UPathIOManager.dump_to_path()

does not work.

Daniel Gafni

12/29/2022, 1:46 PM

hey, what do you mean by "does not work"? What happens if you do

context.add_output_metadata()

inside

dump_to_path

? also,

.get_metadata

had a bug (it crashed in some circumstances) in the last release which is fixed in master and the next release will not have it anymore. Keep this in mind if you are encountering it.

Kulanjith Deelaka

12/29/2022, 3:38 PM

Hi @Daniel Gafni, Thanks for the prompt response. On

dagster 1.1.7

, running

context.add_output_metadata()

doesn't do anything. Maybe I might be doing something terribly wrong. I will try to send you a Minimal Reproducible Example when I have time however I'll post my custom IO manager in case anyone can notice any mistakes in it: In the above XML IO Manager, the

Kulanjith Deelaka

12/29/2022, 3:44 PM

Moving the code to

get_metadata()

works but then I run into the other issue where the

UPathIOManager

class tries to call

get_metadata()

on input and it fails with

TypeError: Type 'InputContext' cannot be serialized.

, I assume this is the bug that you had mentioned and I noticed you had filed a PR for it here: https://github.com/dagster-io/dagster/pull/11110/files

➕ 1

Daniel Gafni

12/29/2022, 3:44 PM

I think you should be using MetaDataValue.text(“your-text”)

Kulanjith Deelaka

12/29/2022, 4:34 PM

In addition, I think I narrowed down a bug in the

1.1.7

codebase that has now been deleted on

master

with @Daniel Gafni's latest PR. On

1.1.7

UPathIOManager._load_single_input

the method

self.get_metadata()

is called incorrectly (Linked here) as depicted below:

Copy code

custom_metadata = self.get_metadata(obj, context)

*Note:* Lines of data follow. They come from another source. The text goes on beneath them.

(* ===== verification/SessionCache.v ===== *)
(** * Server-side TLS session cache (src/wangle/ssl/SSLSessionCacheManager)

    [ShardedLocalSSLSessionCache] and [SSLSessionCacheManager]: sessions are
    shared, reference-counted OpenSSL objects, held by the local cache, by
    OpenSSL and, while an external lookup is answered, by the manager.

    [folly::EvictingCacheMap] with its prune hook is an interface,
    [CullingMap], with laws; OpenSSL's objects are a heap of reference counts,
    and using or freeing one that is gone is undefined.  The external cache
    answers each lookup once, after [getAsync] has returned. *)
From Stdlib Require Import ZArith Lia NArith Strings.Byte.
From stdpp Require Import base numbers list gmap strings.
From S2P Require Import Prelude Buffers.
Open Scope cpp_scope.

Set Default Goal Selector "!".

(** ** EvictingCacheMap with a prune hook *)

Class CullingMap (Mp K V : Type) : Type := {
  newCulling : Z -> Z -> Mp;                     (* maxSize, clearSize *)
  findC : K -> Mp -> option V * Mp;
  setC : K -> V -> Mp -> Mp * list V;            (* and the values pruned *)
  eraseC : K -> Mp -> Mp;                        (* the prune hook is not called *)
  entriesC : Mp -> list (K * V)
}.

Class CullingMapLaws (Mp K V : Type) `{!EqDecision K} `{!CullingMap Mp K V} : Prop := {
  entriesC_new a b : entriesC (newCulling a b) = [];
  entriesC_NoDup m : NoDup (entriesC m).*1;
  findC_entries k m : (findC k m).1 = assoc k (entriesC m) /\ entriesC (findC k m).2 ≡ₚ entriesC m;
  setC_entries k v m : exists pruned, (setC k v m).2 = pruned.*2 /\
    entriesC (setC k v m).1 ++ pruned ≡ₚ (k, v) :: without k (entriesC m);
  eraseC_entries k m : entriesC (eraseC k m) = without k (entriesC m)
}.

Section manager.
Context {Mp : Type} `{!CullingMap Mp (list byte) (option nat)}.
(** [folly::Hash] of a session id, and whether [d2i_SSL_SESSION] accepts the
    bytes of a record. *)
Context (hash : list byte -> nat) (d2i : list byte -> bool).

Definition NUM_CACHE_BUCKETS : nat := 16.
Definition MIN_SESSION_ID_LENGTH : nat := 16.

(** An [SSL_SESSION*] of the cache may be null. *)
Record LocalSSLSessionCache : Type := mkLocal {
  sessionCache : Mp;
  removedSessions_ : Z
}.

Record CacheContext : Type := mkContext {
  ctx_sessionId : list byte;
  ctx_session : option nat;
  ctx_sslSocket : nat
}.

Record PendingLookup : Type := mkPending {
  request_in_progress : bool;
  pending_session : option nat;
  waiters : list nat
}.

(** How [getSession] ends for a socket. *)
Inductive Answer : Type :=
| WouldBlock
| Hit (session : nat)
| Miss.

Inductive CacheStat : Type :=
| RecordSSLSession (ssl_new hit foreign : bool)
| RecordSSLSessionRemove
| RecordSSLSessionFree (freed : Z).

(** The manager and what it works with: the reference counts of the live
    sessions, the references OpenSSL holds, the external lookups under way,
    and what was answered, stored outside and counted. *)
Record SSLSessionCacheManager : Type := mkSessions {
  caches_ : list LocalSSLSessionCache;
  pendingLookups_ : gmap (list byte) PendingLookup;
  externalCache_ : bool;
  sessions : gmap nat nat;
  nextSession : nat;
  openssl : list nat;
  lookups : list CacheContext;
  answers : list (nat * Answer);
  externalStores : list (list byte * nat);
  cacheStats : list CacheStat
}.
Local Notation S := SSLSessionCacheManager.

Definition setCaches x (s : S) : S :=
  mkSessions x (pendingLookups_ s) (externalCache_ s) (sessions s) (nextSession s) (openssl s)
    (lookups s) (answers s) (externalStores s) (cacheStats s).
Definition setPending x (s : S) : S :=
  mkSessions (caches_ s) x (externalCache_ s) (sessions s) (nextSession s) (openssl s)
    (lookups s) (answers s) (externalStores s) (cacheStats s).
Definition setSessions x n (s : S) : S :=
  mkSessions (caches_ s) (pendingLookups_ s) (externalCache_ s) x n (openssl s)
    (lookups s) (answers s) (externalStores s) (cacheStats s).
Definition setOpenssl x (s : S) : S :=
  mkSessions (caches_ s) (pendingLookups_ s) (externalCache_ s) (sessions s) (nextSession s) x
    (lookups s) (answers s) (externalStores s) (cacheStats s).
Definition setLookups x (s : S) : S :=
  mkSessions (caches_ s) (pendingLookups_ s) (externalCache_ s) (sessions s) (nextSession s)
    (openssl s) x (answers s) (externalStores s) (cacheStats s).
Definition answer (sock : nat) (a : Answer) (s : S) : S :=
  mkSessions (caches_ s) (pendingLookups_ s) (externalCache_ s) (sessions s) (nextSession s)
    (openssl s) (lookups s) (answers s ++ [(sock, a)]) (externalStores s) (cacheStats s).
Definition storeOutside (id : list byte) (session : nat) (s : S) : S :=
  mkSessions (caches_ s) (pendingLookups_ s) (externalCache_ s) (sessions s) (nextSession s)
    (openssl s) (lookups s) (answers s) (externalStores s ++ [(id, session)]) (cacheStats s).
Definition stat (x : CacheStat) (s : S) : S :=
  mkSessions (caches_ s) (pendingLookups_ s) (externalCache_ s) (sessions s) (nextSession s)
    (openssl s) (lookups s) (answers s) (externalStores s) (cacheStats s ++ [x]).

(** ** OpenSSL sessions *)

Definition allocSession : M S nat :=
  let! s := get in
  do! modify (setSessions (<[nextSession s := 1]> (sessions s)) (nextSession s + 1)) in
  ret (nextSession s).

Definition SSL_SESSION_up_ref (x : nat) : M S unit :=
  let! s := get in
  match sessions s !! x with
  | Some n => modify (setSessions (<[x := n + 1]> (sessions s)) (nextSession s))
  | None => raise (Undefined "SSL_SESSION used after it was freed")
  end.

Definition SSL_SESSION_free (x : option nat) : M S unit :=
  match x with
  | None => ret tt
  | Some x =>
      let! s := get in
      match sessions s !! x with
      | Some n =>
          modify (setSessions (if n =? 1 then delete x (sessions s) else <[x := n - 1]> (sessions s))
                    (nextSession s))
      | None => raise (Undefined "SSL_SESSION freed twice")
      end
  end.

(** ** ShardedLocalSSLSessionCache *)

(** The sizes of a shard: at least 1. *)
Definition shardSize (n_buckets total : Z) : Z :=
  let n := (total / n_buckets)%Z in if (n =? 0)%Z then 1%Z else n.
Definition newSharded (n_buckets maxCacheSize cacheCullSize : Z) : res (list LocalSSLSessionCache) :=
  if (0 <? n_buckets)%Z
  then Ok (replicate (Z.to_nat n_buckets)
             (mkLocal (newCulling (shardSize n_buckets maxCacheSize) (shardSize n_buckets cacheCullSize)) 0))
  else Err (CheckFailed "n_buckets > 0").

Definition bucket (id : list byte) (s : S) : nat := hash id mod length (caches_ s).
Definition getShard (id : list byte) : M S LocalSSLSessionCache :=
  let! s := get in
  of_option (Undefined "caches_[bucket]") (caches_ s !! bucket id s).
Definition setShard (id : list byte) (c : LocalSSLSessionCache) : M S unit :=
  let! s := get in
  modify (setCaches (<[bucket id s := c]> (caches_ s))).

Definition lookupSession (id : list byte) : M S (option nat) :=
  let! c := getShard id in
  let (found, m) := findC id (sessionCache c) in
  do! setShard id (mkLocal m (removedSessions_ c)) in
  match found with
  | Some (Some x) => do! SSL_SESSION_up_ref x in ret (Some x)
  | _ => ret None
  end.

(** The prune hook, [pruneSessionCallback]. *)
Definition pruneSessionCallback (id : list byte) (x : option nat) : M S unit :=
  do! SSL_SESSION_free x in
  let! c := getShard id in
  setShard id (mkLocal (sessionCache c) (u32 (removedSessions_ c + 1))).

Definition storeSession (id : list byte) (session : option nat) : M S unit :=
  let! c := getShard id in
  let (oldSession, m) := findC id (sessionCache c) in
  do! SSL_SESSION_free (default None oldSession) in
  let (m, pruned) := setC id session m in
  do! setShard id (mkLocal m 0) in
  do! for_each pruned (pruneSessionCallback id) in
  let! c := getShard id in
  modify (stat (RecordSSLSessionFree (removedSessions_ c))).

Definition removeSession (id : list byte) : M S unit :=
  let! c := getShard id in
  do! setShard id (mkLocal (eraseC id (sessionCache c)) (removedSessions_ c)) in
  modify (stat RecordSSLSessionRemove).

(** ** SSLSessionCacheManager *)

Definition newManagerSessions (maxCacheSize cacheCullSize : Z) (external : bool) : res S :=
  try! caches := newSharded (Z.of_nat NUM_CACHE_BUCKETS) maxCacheSize cacheCullSize in
  Ok (mkSessions caches ∅ external ∅ 0 [] [] [] [] []).

Definition newSession (id : list byte) (x : nat) : M S Z :=
  do! modify (stat (RecordSSLSession true false false)) in
  do! storeSession id (Some x) in
  let! s := get in
  do! when (externalCache_ s) (modify (storeOutside id x)) in
  ret 1%Z.

(** [lookupCacheRecord]: [sent] is what [getAsync] answers. *)
Definition lookupCacheRecord (id : list byte) (sock : nat) (sent : bool) : M S bool :=
  do! when sent (modify (fun s => setLookups (lookups s ++ [mkContext id None sock]) s)) in
  ret sent.

(** The end of [getSession]: a hit is a reference for OpenSSL. *)
Definition finishGet (sock : nat) (session : option nat) (foreign : bool) : M S Answer :=
  do! modify (stat (RecordSSLSession false (if session is Some _ then true else false) foreign)) in
  match session with
  | Some x =>
      do! modify (fun s => setOpenssl (x :: openssl s) s) in
      ret (Hit x)
  | None => ret Miss
  end.

(** [getSession]; [wantLookup] is [SSL_want_sess_cache_lookup(ssl)]. *)
Definition getSession (sock : nat) (id : list byte) (wantLookup sent : bool) : M S Answer :=
  if length id <? MIN_SESSION_ID_LENGTH then ret Miss
  else
    let! session := lookupSession id in
    let! s := get in
    match session, externalCache_ s with
    | None, true =>
        if negb wantLookup then finishGet sock None true
        else
          match pendingLookups_ s !! id with
          | None =>
              do! modify (setPending (<[id := mkPending true None []]> (pendingLookups_ s))) in
              let! ok := lookupCacheRecord id sock sent in
              if ok then ret WouldBlock
              else
                do! modify (fun s => setPending (delete id (pendingLookups_ s)) s) in
                finishGet sock None true
          | Some p =>
              if request_in_progress p then
                do! modify (setPending (<[id := mkPending true (pending_session p) (waiters p ++ [sock])]>
                              (pendingLookups_ s))) in
                ret WouldBlock
              else
                match pending_session p with
                | Some x => do! SSL_SESSION_up_ref x in finishGet sock (Some x) true
                | None => finishGet sock None true
                end
          end
    | _, _ => finishGet sock session false
    end.

(** OpenSSL calls the callback for a socket, and notes what it gets. *)
Definition accept (sock : nat) (id : list byte) (wantLookup sent : bool) : M S unit :=
  let! a := getSession sock id wantLookup sent in
  modify (answer sock a).

(** [restartSSLAccept]: a restarted socket looks its session up again. *)
Definition restartSSLAccept (ctx : CacheContext) : M S unit :=
  let id := ctx_sessionId ctx in
  let! s := get in
  match pendingLookups_ s !! id with
  | None => raise (CheckFailed "pit != pendingLookups_.end()")
  | Some p =>
      do! modify (setPending (<[id := mkPending false (ctx_session ctx) (waiters p)]> (pendingLookups_ s))) in
      do! accept (ctx_sslSocket ctx) id true false in
      do! for_each (waiters p) (fun sock => accept sock id true false) in
      modify (fun s => setPending (delete id (pendingLookups_ s)) s)
  end.

Definition restoreSession (ctx : CacheContext) (data : list byte) : M S unit :=
  let! session := (if d2i data then let! x := allocSession in ret (Some x) else ret None) in
  do! restartSSLAccept (mkContext (ctx_sessionId ctx) session (ctx_sslSocket ctx)) in
  storeSession (ctx_sessionId ctx) session.

Definition onGetSuccess (ctx : CacheContext) (value : list byte) : M S unit := restoreSession ctx value.
Definition onGetFailure (ctx : CacheContext) : M S unit := restartSSLAccept ctx.

(** ** What happens to a manager *)

Inductive SessionEvent : Type :=
| New (id : list byte)                          (* a full handshake made a session *)
| Resume (sock : nat) (id : list byte) (wantLookup sent : bool)
| Answered (i : nat) (value : option (list byte))  (* the i-th lookup under way *)
| Release (x : nat).                            (* OpenSSL drops a reference *)

Definition sessionStep (e : SessionEvent) : M S unit :=
  match e with
  | New id =>
      let! x := allocSession in
      do! modify (fun s => setOpenssl (x :: openssl s) s) in
      do! SSL_SESSION_up_ref x in
      let! kept := newSession id x in
      ret tt
  | Resume sock id wantLookup sent => accept sock id wantLookup sent
  | Answered i value =>
      let! s := get in
      match lookups s !! i with
      | None => ret tt
      | Some ctx =>
          do! modify (setLookups (delete i (lookups s))) in
          match value with
          | Some data => onGetSuccess ctx data
          | None => onGetFailure ctx
          end
      end
  | Release x =>
      let! s := get in
      match eraseFirst x (openssl s) with
      | Some l =>
          do! modify (setOpenssl l) in
          SSL_SESSION_free (Some x)
      | None => ret tt
      end
  end.
Definition sessionRun (events : list SessionEvent) : M S unit := for_each events sessionStep.
End manager.
Arguments LocalSSLSessionCache : clear implicits.
Arguments SSLSessionCacheManager : clear implicits.

(** ** Lists are culling maps *)

Section instance.
Context {K V : Type} `{!EqDecision K}.

Record CullingList : Type := mkCulling {
  culling_max : Z;
  culling_clear : Z;
  culling_list : list (K * V);
  culling_wf : NoDup culling_list.*1
}.

(** The oldest [culling_clear] entries go when there are too many. *)
Definition culledLength (max clear : Z) (l : list (K * V)) : nat :=
  if (0 <? max)%Z && (max <? Z.of_nat (length l))%Z then length l - Z.to_nat clear else length l.

Definition promoteC (k : K) (l : list (K * V)) : list (K * V) :=
  match assoc k l with
  | Some v => (k, v) :: without k l
  | None => l
  end.

Lemma wf_cons k (v : V) (l : list (K * V)) : NoDup l.*1 -> NoDup ((k, v) :: without k l).*1.
Proof. intros H. simpl. constructor; [apply without_notin|by apply without_NoDup]. Qed.

Lemma wf_promoteC k (l : list (K * V)) : NoDup l.*1 -> NoDup (promoteC k l).*1.
Proof. intros H. unfold promoteC. destruct (assoc k l); [by apply wf_cons|done]. Qed.

Lemma wf_take n (l : list (K * V)) : NoDup l.*1 -> NoDup (take n l).*1.
Proof. intros H. rewrite fmap_take. eapply sublist_NoDup; [exact H|apply sublist_take]. Qed.

#[export] Instance list_CullingMap : CullingMap CullingList K V := {|
  newCulling a b := mkCulling a b [] (NoDup_nil_2 (A:=K));
  findC k m := (assoc k (culling_list m),
    mkCulling (culling_max m) (culling_clear m) (promoteC k (culling_list m)) (wf_promoteC k _ (culling_wf m)));
  setC k v m :=
    let l := (k, v) :: without k (culling_list m) in
    let n := culledLength (culling_max m) (culling_clear m) l in
    (mkCulling (culling_max m) (culling_clear m) (take n l) (wf_take n l (wf_cons k v _ (culling_wf m))),
     (drop n l).*2);
  eraseC k m := mkCulling (culling_max m) (culling_clear m) (without k (culling_list m))
    (without_NoDup k _ (culling_wf m));
  entriesC := culling_list
|}.

#[export] Instance list_CullingMapLaws : CullingMapLaws CullingList K V.
Proof.
  split; try done.
  - intros m. apply (culling_wf m).
  - intros k m. split; [done|]. simpl. unfold promoteC.
    destruct (assoc k (culling_list m)) as [v|] eqn:E; [|done].
    apply without_perm; [apply (culling_wf m)|done].
  - intros k v m. exists (drop (culledLength (culling_max m) (culling_clear m)
      ((k, v) :: without k (culling_list m))) ((k, v) :: without k (culling_list m))).
    split; [done|]. cbn [setC list_CullingMap fst entriesC culling_list]. by rewrite take_drop.
Qed.
End instance.
Arguments CullingList : clear implicits.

The function definition of

get_metadata

is as follows

def get_metadata(self, context, obj)

however in the above line, however in the above depicted line, the object is passed onto

get_metadata

in the first position in place of the context, And the context is passed in the second position in place of the object. This causes the bug where I was experiencing TypeErrors on file loading. Fixing the line as follows, got rid of the bug:

Copy code

custom_metadata = self.get_metadata(context=context, obj=obj)

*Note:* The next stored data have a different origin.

(* ===== verification/SessionCacheProps.v ===== *)
(** * Server-side TLS session cache: the properties

    The reference counts of the sessions are exactly the references that the
    local cache and OpenSSL hold, whatever happens; and the clients that a history
    of requests left waiting for one external lookup are all answered by it. *)
From Stdlib Require Import ZArith Lia NArith Strings.Byte.
From stdpp Require Import base numbers list gmap strings.
From S2P Require Import Prelude Buffers SessionCache.
Open Scope cpp_scope.

Set Default Goal Selector "!".

(** ** Counting references *)

Definition occ (x : nat) (l : list nat) : nat := length (filter (x =.) l).
Definition tally (x : nat) (l : list nat) : option nat :=
  if occ x l =? 0 then None else Some (occ x l).

#[export] Instance occ_Proper x : Proper ((≡ₚ) ==> (=)) (occ x).
Proof. intros l k E. unfold occ. by rewrite E. Qed.

#[export] Instance tally_Proper x : Proper ((≡ₚ) ==> (=)) (tally x).
Proof. intros l k E. unfold tally. by rewrite (occ_Proper x l k E). Qed.

Lemma occ_cons x y l : occ x (y :: l) = (if decide (x = y) then 1 else 0) + occ x l.
Proof. unfold occ. rewrite filter_cons. by case_decide. Qed.

Lemma occ_app x l k : occ x (l ++ k) = occ x l + occ x k.
Proof. unfold occ. by rewrite filter_app, length_app. Qed.

Lemma occ_elem x l : x ∈ l <-> occ x l <> 0.
Proof.
  induction l as [|y l IH]; [split; [by intros ?%elem_of_nil|done]|].
  rewrite occ_cons, elem_of_cons, IH. case_decide; lia.
Qed.

(** The sessions among the values of a map. *)
Definition valueRefs (l : list (list byte * option nat)) : list nat := concat (option_list <$> l.*2).

#[export] Instance valueRefs_Proper : Proper ((≡ₚ) ==> (≡ₚ)) valueRefs.
Proof.
  intros l k E. induction E as [|[i v] l k _ IH|[i v] [j w] l|l k m _ IH1 _ IH2]; unfold valueRefs in *; simpl.
  - done.
  - by rewrite IH.
  - rewrite !app_assoc. apply Permutation_app_tail, Permutation_app_comm.
  - by rewrite IH1.
Qed.

Lemma valueRefs_app l k : valueRefs (l ++ k) = valueRefs l ++ valueRefs k.
Proof. unfold valueRefs. by rewrite !fmap_app, concat_app. Qed.

Lemma valueRefs_elem id x l : (id, Some x) ∈ l -> x ∈ valueRefs l.
Proof.
  induction l as [|[i v] l IH]; [by intros ?%elem_of_nil|].
  change (valueRefs ((i, v) :: l)) with (option_list v ++ valueRefs l).
  intros [[= <- <-]|H]%elem_of_cons; apply elem_of_app; [left; by left|right; by apply IH].
Qed.

Section manager.
Context {Mp : Type} `{!CullingMap Mp (list byte) (option nat)} `{!CullingMapLaws Mp (list byte) (option nat)}.
Context (hash : list byte -> nat) (d2i : list byte -> bool).
Implicit Types (s : SSLSessionCacheManager Mp) (c : LocalSSLSessionCache Mp) (E : list nat).

Notation opt := (option_list (A:=nat)).

(** Every session alive has as many references as it occurs in [L]. *)
Definition counted (L : list nat) s : Prop :=
  (forall x, sessions s !! x = tally x L) /\ (forall x, x ∈ L -> x < nextSession s).

Lemma counted_ext L L' s : (forall x, occ x L = occ x L') -> counted L s -> counted L' s.
Proof.
  intros HL [H1 H2]. split.
  - intros x. rewrite H1. unfold tally. by rewrite HL.
  - intros x Hx%occ_elem. apply H2, occ_elem. by rewrite HL.
Qed.

Lemma counted_perm L L' s : L ≡ₚ L' -> counted L s -> counted L' s.
Proof. intros HL. apply counted_ext. intros x. by rewrite (occ_Proper x _ _ HL). Qed.

(** Everything but the heap of sessions. *)
Definition heapless s : SSLSessionCacheManager Mp := setSessions ∅ 0 s.

Lemma run_up_ref x L s :
  counted L s -> x ∈ L ->
  exists s', SSL_SESSION_up_ref x s = (Ok tt, s') /\ counted (x :: L) s' /\ heapless s' = heapless s.
Proof.
  intros [H1 H2] Hx. unfold SSL_SESSION_up_ref. rewrite bind_get, H1. unfold tally.
  pose proof (proj1 (occ_elem x L) Hx) as Hn. destruct (Nat.eqb_spec (occ x L) 0); [done|].
  eexists. split; [reflexivity|]. split; [|done]. split; simpl.
  - intros y. unfold tally. rewrite occ_cons. destruct (decide (y = x)) as [->|Hne].
    + rewrite lookup_insert_eq. destruct (Nat.eqb_spec (1 + occ x L) 0); [lia|]. f_equal. lia.
    + rewrite lookup_insert_ne by done. apply H1.
  - intros y [->|Hy]%elem_of_cons; by apply H2.
Qed.

Lemma run_free (x : option nat) L s :
  counted (opt x ++ L) s ->
  exists s', SSL_SESSION_free x s = (Ok tt, s') /\ counted L s' /\ heapless s' = heapless s.
Proof.
  destruct x as [x|]; simpl; [|intros H; by exists s]. intros [H1 H2].
  unfold SSL_SESSION_free. rewrite bind_get, H1. unfold tally. rewrite occ_cons, decide_True by done. simpl.
  eexists. split; [reflexivity|]. split; [|done]. split; simpl.
  - intros y. specialize (H1 y). unfold tally in *. rewrite occ_cons in H1.
    destruct (Nat.eqb_spec (occ x L) 0) as [E0|E0].
    + destruct (decide (y = x)) as [->|Hne].
      * rewrite E0. simpl. by rewrite lookup_delete_eq.
      * rewrite lookup_delete_ne by done. done.
    + destruct (decide (y = x)) as [->|Hne].
      * rewrite lookup_insert_eq. destruct (Nat.eqb_spec (occ x L) 0); [done|]. f_equal. lia.
      * rewrite lookup_insert_ne by done. done.
  - intros y Hy. apply H2. by right.
Qed.

Lemma run_alloc L s :
  counted L s ->
  exists s', allocSession s = (Ok (nextSession s), s') /\ counted (nextSession s :: L) s' /\
    heapless s' = heapless s.
Proof.
  intros [H1 H2]. unfold allocSession. rewrite bind_get, bind_modify.
  eexists. split; [reflexivity|]. split; [|done].
  assert (Hno : occ (nextSession s) L = 0).
  { destruct (occ (nextSession s) L) eqn:E0; [done|]. exfalso.
    assert (Hin : nextSession s ∈ L); [|specialize (H2 _ Hin); lia].
    unfold occ in E0. destruct (filter _ L) as [|y l] eqn:Ef; [done|].
    assert (Hy : y ∈ filter (nextSession s =.) L) by (rewrite Ef; by left).
    by apply list_elem_of_filter in Hy as [-> ?]. }
  split; simpl.
  - intros y. unfold tally. rewrite occ_cons. destruct (decide (y = nextSession s)) as [->|Hne].
    + by rewrite lookup_insert_eq, Hno.
    + rewrite lookup_insert_ne by done. apply H1.
  - intros y [->|Hy]%elem_of_cons; [lia|]. specialize (H2 y Hy). lia.
Qed.

(** ** The local cache *)

Definition localRefs c : list nat := valueRefs (entriesC (sessionCache c)).
Definition allRefs (l : list (LocalSSLSessionCache Mp)) : list nat := concat (localRefs <$> l).

Lemma allRefs_split l i c : l !! i = Some c -> allRefs l ≡ₚ localRefs c ++ allRefs (delete i l).
Proof.
  intros H. unfold allRefs. rewrite <- (take_drop_middle l i c H) at 1.
  rewrite delete_take_drop, !fmap_app, fmap_cons, !concat_app. simpl.
  rewrite !app_assoc. apply Permutation_app_tail, Permutation_app_comm.
Qed.

Lemma delete_insert_shard (l : list (LocalSSLSessionCache Mp)) i c : delete i (<[i:=c]> l) = delete i l.
Proof.
  by rewrite !delete_take_drop, take_insert_ge, drop_insert_lt by lia.
Qed.

(** What the local cache holds for an id. *)
Definition localEntry (id : list byte) s : option nat :=
  caches_ s !! bucket hash id s ≫= (fun c => mjoin (assoc id (entriesC (sessionCache c)))).

(** The references of the caches, of OpenSSL and [E] are those counted. *)
Definition balanced E s : Prop :=
  counted (allRefs (caches_ s) ++ openssl s ++ E) s /\ caches_ s <> [].

(** The part of the state the local cache has nothing to do with. *)
Definition outside s :=
  (pendingLookups_ s, externalCache_ s, openssl s, lookups s, answers s).

Lemma heapless_outside s s' : heapless s' = heapless s -> outside s' = outside s /\ caches_ s' = caches_ s.
Proof. destruct s, s'. unfold heapless, setSessions. simpl. intros [= -> -> -> -> -> -> ->]. done. Qed.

Anyways this should be fixed in the next release but in case anyone else gets TypeErrors on file loading with

UPathIOManager

this could be it.

➕ 1

Daniel Gafni

12/29/2022, 7:30 PM

So I made this simple test and it's passing for me

Copy code

def test_upath_io_manager_medatada_from_dump_to_path(tmp_path: Path):
    def get_length(obj: Any) -> int:
        try:
            return len(obj)
        except TypeError:
            return 0

    class MetadataIOManager(UPathIOManager):
        def dump_to_path(self, context: OutputContext, obj: Any, path: UPath):
            context.add_output_metadata({"test": MetadataValue.text("test")})
            return

        def load_from_path(self, context: InputContext, path: UPath) -> Any:
            return

    @io_manager(config_schema={"base_path": Field(str, is_required=False)})
    def metadata_io_manager(init_context: InitResourceContext):
        assert init_context.instance is not None
        base_path = UPath(
            init_context.resource_config.get("base_path", init_context.instance.storage_directory())
        )
        return MetadataIOManager(base_path=base_path)

    manager = metadata_io_manager(build_init_resource_context(config={"base_path": str(tmp_path)}))

    @asset
    def my_asset() -> Any:
        return 0

    result = materialize(
        [my_asset],
        resources={"io_manager": manager},
    )
    handled_output_events = list(filter(lambda evt: evt.is_handled_output, result.all_node_events))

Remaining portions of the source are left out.